**Task:** Report how many lines in the records below hold the word "false". Add nothing to the number.

Entries provided Start Marker

(* ===== verification/NetURL.v ===== *)
(** * Go's net/url, path, net/textproto and strconv packages

    What the HTTP recorder, the proxy of the test harness and the normaliser
    of request logs use of them: parsing a URL into its parts and writing it
    back, the values of a query, joining paths, the canonical form of the name of
    a header, and numbers in decimal. Percent encoding works byte by byte, with a set of
    bytes to escape for each part of a URL. *)

From S2P Require Import Prelude.
From stdpp Require Import pretty options.

Module url.

(** ** Bytes *)

Definition byteOf (c : ascii) : N := N_of_ascii c.
Definition between (lo hi : N) (c : ascii) : bool := (lo <=? byteOf c)%N && (byteOf c <=? hi)%N.
Definition isLower : ascii → bool := between 97 122.
Definition isUpper : ascii → bool := between 65 90.
Definition isDigit : ascii → bool := between 48 57.
Definition isAlpha (c : ascii) : bool := isLower c || isUpper c.
Definition isAlnum (c : ascii) : bool := isAlpha c || isDigit c.

(** The bytes of a text, to test membership. *)
Fixpoint among (c : ascii) (s : string) : bool :=
  match s with "" => false | String a s' => bool_decide (c = a) || among c s' end.
Lemma example_run :
  recorded example_start example_events example_half ∧ recorded example_half example_last example_full.
Proof.
  split.
  - eapply recorded_cons; [|eapply recorded_cons; [|eapply recorded_cons; [|apply recorded_nil]]].
    + eapply (send_step (example_get "/api/v1")); [apply ref_ok_dec|]; vm_compute; reflexivity.
    + eapply (send_step (example_get "/apis/apps/v1")); [apply ref_ok_dec|]; vm_compute; reflexivity.
    + apply answer_step. exists false. vm_compute. reflexivity.
  - eapply recorded_cons; [|apply recorded_nil]. apply answer_step. exists false. vm_compute. reflexivity.
Qed.

Lemma recorded_app s evs s1 evs' s' :
  recorded s evs s1 → recorded s1 evs' s' → recorded s (evs ++ evs') s'.
Proof. induction 1; [done|]. intros H'. econstructor; eauto. Qed.

Lemma recorder_refines_witness :
  (λ v, (v_URL v, v_Status v)) <$> view (ss_log example_full) =
    [("http://10.0.0.1:443/api/v1", "404 Not Found"); ("http://10.0.0.1:443/apis/apps/v1", "200 OK")]
  ∧ view (ss_log example_full)
    = render <$> sl_trips (foldl specEvent (mkSpecLog [] ∅) (example_events ++ example_last)).
Proof.
  split; [vm_compute; reflexivity|].
  refine (proj1 (recorder_refines {[0 := {["User-Agent" := ["kubectl"]]}]} (example_events ++ example_last)
    example_full _)).
  exact (recorded_app _ _ _ _ _ (proj1 example_run) (proj2 example_run)).
Defined.

Lemma recorded_ok s evs s' : session_ok s → recorded s evs s' → session_ok s'.
Proof. intros Hs H. induction H as [s|s e s1 evs s' Hstep _ IH]; [done|]. apply IH. by eapply step_ok. Qed.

Entries provided End Marker

**Reply:** 3